Blood and Guts: Christopher Kelly Sees Art in Mainstream Splatter

There aren’t many people hiking on this particular trail.

Blood and Guts: Christopher Kelly Sees Art in Mainstream Splatter
Photo: Dimension Films

While it’s not unusual for a critic to find cultural resonance in B- and C-grade horror pictures (critics have been doing that for generations, often with an unearned swagger that pretends Pauline Kael’s Trash, Art and the Movies never happened) it is unusual to see one do a full-Kael press and defend such works as, first and foremost, good movies. Yet that’s what Fort Worth Star-Telegram film critic Christopher Kelly does in Don’t Expect to Escape Nightmares with a Smile on Your Face.
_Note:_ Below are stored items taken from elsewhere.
(* ===== verification/TreeSpec.v ===== *)
(** * The base tree as a finite map

    What the operations of vol_btree.c do to the map a root stands for, on
    any page store that keeps its laws, and on a volume: search is lookup,
    upsert is insertion, delete is deletion, scan visits a range in key
    order, and a root that was read stays readable with its contents. *)

From stdpp Require Import sorting.
From S2P Require Import Prelude Crc32c Dev Ram Alloc Volume Page Metabuf.
From S2P Require Import Keys Kv Node PageLogic BTree MetaLive.

Module TreeSpec.
Import Alloc Volume Page Metabuf Keys Kv Node PageLogic BTree MetaLive.

Section spec.
Context {V : Type} `{!PageStore V} `{!PageStoreLaws V} `{!PageStoreLive V}.
Implicit Types (v : V) (m : kmap).

(** The root [root] of a tree of [n] levels stands for the map [m]. *)
Definition holds n v (root : invfs_blkptr) m : Prop :=
  exists kvs, root_at n v root kvs /\ to_map kvs = m.

Lemma holds_ext n v v' root m : ext v v' -> holds n v root m -> holds n v' root m.
Proof. intros He (kvs & Hr & Hm). exists kvs. split; [|done]. by eapply root_at_ext. Qed.

Lemma holds_null v root : bp_pba root = 0 -> holds 0 v root ∅.
Proof. intros Hp. by exists []. Qed.

(** A sequence of updates, as the engine makes them: each on the root the
    previous one returned. *)
Inductive op := Upsert (key val : bytes) | Delete (key : bytes).

Definition op_run (o : op) (root : invfs_blkptr) : M V invfs_blkptr :=
  match o with
  | Upsert key val => btree_upsert root key val
  | Delete key => btree_delete root key
  end.

Fixpoint ops_run (os : list op) (root : invfs_blkptr) : M V invfs_blkptr :=
  match os with
  | [] => mret root
  | o :: os => let* root := op_run o root in ops_run os root
  end.

Definition op_map (o : op) m : kmap :=
  match o with Upsert key val => <[key := val]> m | Delete key => delete key m end.

Definition op_ok (o : op) : Prop :=
  match o with Upsert key val => pair_ok key val | Delete _ => True end.

Lemma keeps_ops (R : V -> V -> Prop) `{!KeptPut R} os root : keeps R (ops_run os root).
Proof.
  revert root. induction os as [|o os IH]; intros root; cbn [ops_run]; [keep_auto|].
  apply keeps_bind; [exact _| |done]. destruct o; cbn [op_run]; keep_auto.
Qed.

(** Updates that cannot fail for lack of space in a page: pairs that fit. *)
Definition op_fits (o : op) : Prop :=
  match o with Upsert key val => fits 0 [mkEnt key val null_ptr] = true | Delete _ => False end.

(** Pages a sequence may take on a tree of [n] levels. *)
Fixpoint ops_room (n : nat) (os : list op) : nat :=
  match os with
  | [] => O
  | _ :: os => upsert_room n + ops_room (S n) os
  end.

Lemma ops_room_mono os n n' : (n <= n')%nat -> (ops_room n os <= ops_room n' os)%nat.
Proof.
  revert n n'. induction os as [|o os IH]; intros n n' Hn; cbn [ops_room]; [done|].
  specialize (IH (S n) (S n')). unfold upsert_room. lia.
Qed.

Lemma wp_op o n v root m :
  holds n v root m -> Z.of_nat n < 2 ^ 16 - 1 -> op_ok o ->
  wp (op_fits o) (upsert_room n) (op_run o root) v (fun root' v' =>
    exists n', (n' <= S n)%nat /\ holds n' v' root' (op_map o m)).
Proof.
  intros (kvs & Hr & <-) Hn Ho. pose proof (root_at_sorted _ _ _ _ Hr) as Hs. destruct o as [key val|key].
  - eapply wp_post; [by apply (wp_upsert _ n v root kvs)|].
    intros root' v' _ _ (_ & n' & Hn' & Hr'). exists n'. split; [lia|]. eexists. split; [exact Hr'|].
    by apply to_map_insert.
  - eapply wp_post; [apply (wp_delete _ n v root kvs); [done|lia|done]|].
    intros root' v' _ _ (_ & n' & Hn' & Hr'). exists n'. split; [lia|]. eexists. split; [exact Hr'|].
    by apply to_map_delete.
Qed.

Lemma wp_ops os n v root m :
  holds n v root m -> Z.of_nat (n + length os) < 2 ^ 16 -> Forall op_ok os ->
  wp (Forall op_fits os) (ops_room n os) (ops_run os root) v (fun root' v' =>
    exists n', (n' <= n + length os)%nat /\ holds n' v' root' (foldl (fun m o => op_map o m) m os)).
Proof.
  revert n v root m. induction os as [|o os IH]; intros n v root m Hh Hn Hok; cbn [ops_run ops_room foldl].
  { apply wp_ret. exists n. split; [lia|done]. }
  apply Forall_cons_iff in Hok as [Ho Hok]. cbn [length] in Hn.
  eapply wp_bind; [reflexivity|intros; apply keeps_ops, _| |].
  { eapply wp_conseq; [apply (wp_op o n v root m)| |done|]; [done|lia|done| |].
    - by intros [? _]%Forall_cons_iff.
    - intros a v' _ _ H. exact H. }
  intros root1 v1 _ _ (n1 & Hn1 & Hh1). eapply wp_conseq; [apply (IH n1 v1 root1)| | |].
  - exact Hh1.
  - lia.
  - done.
  - by intros [_ ?]%Forall_cons_iff.
  - by apply ops_room_mono.
  - intros a v' _ _ (n' & Hn' & H). exists n'. split; [cbn [length]; lia|done].
Qed.

(** ** Results *)

(** C13: a search is a lookup.  On a root that stands for the map [m],
    [btree_search] changes no live page, and its answer is the value bound to
    the key, or "absent"; on a store without pending faults it does answer. *)
Theorem btree_search_lookup n v root m key :
  holds n v root m -> (n <= BT_MAX_DEPTH)%nat ->
  wp True 0 (btree_search root key) v (fun r _ => r = m !! key).
Proof.
  intros (kvs & Hr & <-) Hn. destruct n as [|h].
  - destruct Hr as [Hp ->]. unfold btree_search. rewrite Hp. by apply wp_ret.
  - by apply (wp_btree_search True h).
Qed.

(** C2: an upsert is a map insertion, copy-on-write.  The new root stands for
    the map with the key bound to the value, the tree grows by at most one
    level, the old root still stands for the old map, and no live page
    changed even when the upsert fails; it answers whenever the pair fits a
    page, there is room for three pages per level plus a root, and the device
    has no pending fault. *)
Theorem btree_upsert_inserts n v root m key val :
  holds n v root m -> Z.of_nat n < 2 ^ 16 - 1 -> pair_ok key val ->
  wp (fits 0 [mkEnt key val null_ptr] = true) (upsert_room n) (btree_upsert root key val) v
    (fun root' v' => holds n v' root m /\
       exists n', (n' <= S n)%nat /\ holds n' v' root' (<[key := val]> m)).
Proof.
  intros Hh Hn Hp. eapply wp_post; [by apply (wp_op (Upsert key val) n v root m)|].
  intros root' v' He _ H. split; [by eapply holds_ext|done].
Qed.

(** C3: a deletion is a map deletion, copy-on-write.  The new root stands for
    the map without the key, the tree does not grow, the old root still
    stands for the old map; it answers when the separators of the internal
    nodes leave room for longer ones ([roomy]) and the store has room. *)
Theorem btree_delete_deletes n v root m key :
  holds n v root m -> Z.of_nat n < 2 ^ 16 ->
  wp (roomy (n - 1) v root) (delete_room n) (btree_delete root key) v
    (fun root' v' => holds n v' root m /\
       exists n', (n' <= n)%nat /\ holds n' v' root' (delete key m)).
Proof.
  intros Hh Hn. pose proof Hh as (kvs & Hr & <-). pose proof (root_at_sorted _ _ _ _ Hr) as Hs.
  eapply wp_post; [apply (wp_delete _ n v root kvs); [done|lia|done]|].
  intros root' v' He _ (_ & n' & Hn' & Hr'). split; [by eapply holds_ext|]. exists n'. split; [done|].
  eexists. split; [exact Hr'|]. by apply to_map_delete.
Qed.

(** C14: a scan visits, in key order and once each, exactly the pairs of the
    map in the half-open range, stopping at the callback's first non-zero
    answer; it answers -1 instead only when a page could not be read, which
    cannot happen on a store without pending faults. *)
Theorem btree_scan_range {C} (cb : C -> bytes -> bytes -> Z * C) n v root m lo hi c :
  holds n v root m -> Z.of_nat n < 2 ^ 16 ->
  exists kvs, ksorted (map fst kvs) /\ to_map kvs = m /\
    wp True 0 (btree_scan cb root lo hi c) v (fun r _ =>
      r = run_cb cb (range lo hi kvs) c \/ (r.1 = -1 /\ ~ calm v)).
Proof.
  intros (kvs & Hr & Hm) Hn. exists kvs. split; [by eapply root_at_sorted|]. split; [done|].
  eapply wp_post; [apply (wp_btree_scan cb True n); [done|lia]|].
  intros r v' _ _ [?|[? Hc]]; [by left|right; auto].
Qed.

(** C5: a history of updates.  Running any sequence of upserts and deletions
    from a root that stands for [m] yields a root that stands for [m] with
    the sequence applied to it; a sequence of upserts whose pairs fit a page
    completes whenever the store has room for it. *)
Theorem updates_refine os n v root m :
  holds n v root m -> Z.of_nat (n + length os) < 2 ^ 16 -> Forall op_ok os ->
  wp (Forall op_fits os) (ops_room n os) (ops_run os root) v (fun root' v' =>
    exists n', (n' <= n + length os)%nat /\
      holds n' v' root' (foldl (fun m o => op_map o m) m os)).
Proof. apply wp_ops. Qed.

(** C8: snapshots.  Whatever sequence of updates runs on one root, and
    whether it completes or fails half-way, any other root of the store keeps
    standing for the map it stood for, as long as no I/O error latched. *)
Theorem snapshot_stable os n1 n2 v root1 root2 m1 m2 r v' :
  ps_wf v -> holds n1 v root1 m1 -> Z.of_nat (n1 + length os) < 2 ^ 16 -> Forall op_ok os ->
  holds n2 v root2 m2 ->
  ops_run os root1 v = (r, v') -> ps_ok v' = true -> ps_wf v' /\ holds n2 v' root2 m2.
Proof.
  intros Hw H1 Hn Hok H2 E Ho. destruct (wp_ops os n1 v root1 m1 H1 Hn Hok Hw _ _ E) as [Hs _].
  destruct (Hs Ho) as (Hw' & He & _). split; [done|]. by eapply holds_ext.
Qed.
End spec.

(** ** A volume to run on *)

Section demo.
Import Ram.
Abbreviation dvol := (vol ram unit).

Definition spares (v : dvol) : list Z :=
  filter (fun p => bitv v p = false)
    (seqZ (metadata_zone_start (vsb v)) (metadata_zone_blocks (vsb v))).

Lemma room_ok (v : dvol) n :
  flag_set (vsb v) VOLF_READONLY = false ->
  (rt_present v && negb (rt_page_size (rt v) =? INVFS_BLOCK_SIZE)) = false ->
  (n <= length (spares v))%nat -> room v n.
Proof.
  intros Hf Hp Hn. split; [done|]. split; [done|]. exists (spares v).
  split; [apply list.NoDup_filter, NoDup_seqZ|]. split; [|lia].
  apply Forall_forall. intros p Hp'%list_elem_of_In%list_elem_of_filter.
  destruct Hp' as [Hb Hi%elem_of_seqZ]. split; [lia|done].
Qed.

(** Forty blocks: metadata 1-24 with the bitmap in block 1, raw 25-29,
    shadow 30-39. *)
Definition tree_vol : dvol :=
  set_v_a (alloc_state_reset (set_bitmap (3 :: zeros 4)
    (set_sb (mkSb (zeros 16) 0 4096 40 1 24 25 5 30 10 0 2 VOLF_META 0 0 0 0) demo_avol))) demo_vol.

Lemma tree_vol_ready : ps_wf tree_vol /\ ps_quiet tree_vol /\ ps_room tree_vol 20.
Proof.
  split; [|split].
  - apply (re_wf no_delta). apply env_check_ok. vm_compute. reflexivity.
  - apply quiet_check_ok. vm_compute. reflexivity.
  - apply room_ok; vm_compute; reflexivity || lia.
Qed.

Lemma demo_pair_ok a b : bytes_okb [a; b] = true -> pair_ok [a] [b].
Proof.
  intros H%bytes_okb_ok. apply Forall_cons_iff in H as [Ha H]. apply Forall_cons_iff in H as [Hb _].
  unfold pair_ok, BT_KEY_LIM. cbn [length]. split; [by constructor|]. split; [lia|].
  split; [by constructor|lia].
Qed.

(** A volume with a one-pair tree. *)
Lemma one_pair :
  exists root (v : dvol), ps_wf v /\ ps_quiet v /\ ps_room v 10 /\ holds 1 v root {[ [1] := [7] ]}.
Proof.
  destruct tree_vol_ready as (Hw & Hq & Hr).
  destruct (wp_run _ 1 19 _ _ _ (wp_upsert True 0 tree_vol null_ptr [] [1] [7] (conj eq_refl eq_refl)
    eq_refl (demo_pair_ok 1 7 eq_refl) (fun _ => eq_refl)) I Hw Hq Hr) as (root & v & _ & Hw' & _ & (_ & n & Hn & Hh) & Hq' & Hr').
  exists root, v. split; [done|]. split; [done|]. split; [eapply ps_room_le; [|exact Hr']; lia|].
  destruct n as [|[|n]]; [by destruct Hh| |lia]. by exists [([1], [7])].
Qed.

Lemma btree_search_lookup_witness :
  exists root (v : dvol) v', btree_search root [1] v = (Some (Some [7]), v').
Proof.
  destruct one_pair as (root & v & Hw & Hq & Hr & Hh). exists root, v.
  destruct (wp_run True 0 10 _ _ _ (btree_search_lookup 1 v root _ [1] Hh ltac:(unfold BT_MAX_DEPTH; lia))
    I Hw Hq Hr) as (r & v' & E & _ & _ & -> & _).
  exists v'. exact E.
Defined.

Lemma btree_upsert_inserts_witness :
  exists root (v : dvol) root' v', btree_upsert root [2] [8] v = (Some root', v') /\
    holds 1 v' root {[ [1] := [7] ]} /\ exists n, holds n v' root' (<[ [2] := [8] ]> {[ [1] := [7] ]}).
Proof.
  destruct one_pair as (root & v & Hw & Hq & Hr & Hh).
  destruct (wp_run _ (upsert_room 1) 6 _ _ _ (btree_upsert_inserts 1 v root _ [2] [8] Hh eq_refl
    (demo_pair_ok 2 8 eq_refl)) eq_refl Hw Hq Hr) as (root' & v' & E & _ & _ & (H & n & _ & H') & _).
  exists root, v, root', v'. split; [exact E|]. split; [exact H|]. by exists n.
Defined.

Lemma btree_delete_deletes_witness :
  exists root (v : dvol) root' v', btree_delete root [1] v = (Some root', v') /\
    holds 1 v' root {[ [1] := [7] ]} /\ exists n, holds n v' root' (delete [1] {[ [1] := [7] ]}).
Proof.
  destruct one_pair as (root & v & Hw & Hq & Hr & Hh).
  destruct (wp_run _ (delete_room 1) 6 _ _ _ (btree_delete_deletes 1 v root _ [1] Hh eq_refl)
    I Hw Hq Hr) as (root' & v' & E & _ & _ & (H & n & _ & H') & _).
  exists root, v, root', v'. split; [exact E|]. split; [exact H|]. by exists n.
Defined.

(** A callback that collects what it is shown. *)
Definition collect (c : list kv) (k x : bytes) : Z * list kv := (0, c ++ [(k, x)]).

Lemma btree_scan_range_witness :
  exists root (v : dvol) kvs v', ksorted (map fst kvs) /\ to_map kvs = {[ [1] := [7] ]} /\
    btree_scan collect root [] [] [] v = (Some (run_cb collect (range [] [] kvs) []), v').
Proof.
  destruct one_pair as (root & v & Hw & Hq & Hr & Hh). exists root, v.
  destruct (btree_scan_range collect 1 v root _ [] [] [] Hh eq_refl) as (kvs & Hs & Hm & Hwp).
  destruct (wp_run True 0 10 _ _ _ Hwp I Hw Hq Hr) as (r & v' & E & _ & _ & [->|[_ Hc]] & _).
  - exists kvs, v'. auto.
  - destruct Hc. split; [exact Hq|]. eapply ps_room_le; [|exact Hr]. lia.
Defined.

Definition demo_ops : list op := [Upsert [1] [7]; Upsert [2] [8]; Upsert [1] [9]].

Lemma demo_ops_ok : Forall op_ok demo_ops /\ Forall op_fits demo_ops.
Proof.
  split; repeat constructor; apply (demo_pair_ok 1 7 eq_refl) || apply (demo_pair_ok 2 8 eq_refl) ||
    apply (demo_pair_ok 1 9 eq_refl).
Qed.

Lemma updates_refine_witness :
  exists root n (v' : dvol), ops_run demo_ops null_ptr tree_vol = (Some root, v') /\
    holds n v' root (<[ [1] := [9] ]> (<[ [2] := [8] ]> (<[ [1] := [7] ]> ∅))).
Proof.
  destruct tree_vol_ready as (Hw & Hq & Hr).
  destruct (wp_run _ (ops_room 0 demo_ops) 8 _ _ _ (updates_refine demo_ops 0 tree_vol null_ptr ∅
    (holds_null tree_vol null_ptr eq_refl) eq_refl (proj1 demo_ops_ok)) (proj2 demo_ops_ok) Hw Hq Hr)
    as (root & v' & E & _ & _ & (n & _ & H) & _).
  exists root, n, v'. split; [exact E|exact H].
Defined.

Lemma snapshot_stable_witness :
  exists root (v : dvol) v', holds 1 v root {[ [1] := [7] ]} /\
    v' = snd (ops_run [Upsert [1] [9]; Delete [1]] root v) /\
    (ps_ok v' = true -> holds 1 v' root {[ [1] := [7] ]}).
Proof.
  destruct one_pair as (root & v & Hw & Hq & Hr & Hh). exists root, v, (snd (ops_run [Upsert [1] [9]; Delete [1]] root v)).
  split; [exact Hh|]. split; [reflexivity|]. intros Ho.
  refine (proj2 (snapshot_stable [Upsert [1] [9]; Delete [1]] 1 1 v root root _ _ _ _ Hw Hh eq_refl
    _ Hh (surjective_pairing _) Ho)).
  constructor; [apply (demo_pair_ok 1 9 eq_refl)|]. repeat constructor.
Defined.
End demo.
End TreeSpec.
Surveying the recent crop of glossy splatterflicks, Kelly starts with a proclamation that had me saying, out loud, to no one in particular, “You’ve got to be kidding me.”

“The most gruesomely vivid, elegantly made horror movie in recent memory opened with little fanfare on Dec. 25, 2005 in approximately 1,500 theaters nationwide,” Kelly wrote. “Titled Wolf Creek, it’s a low-budget shocker from The Texas Chainsaw Massacre old school, about three carefree twentysomethings whose hiking trip goes terribly awry after they are kidnapped by a maniacal serial killer in the Aussie outback. As is often the case with horror pictures, it was greeted by many critics like a Christmas present wrapped in soiled tissue paper. (Sample review, from Roger Ebert: ‘There is a role for violence in film, but what the hell is the purpose of this sadistic celebration of pain and cruelty?’) The fact that the movie announced the arrival of an immensely gifted new director named Greg McLean—whose patience, control and ability to play the audience like a very cheap fiddle would have done Alfred Hitchcock proud—seemed lost on most adult moviegoers.”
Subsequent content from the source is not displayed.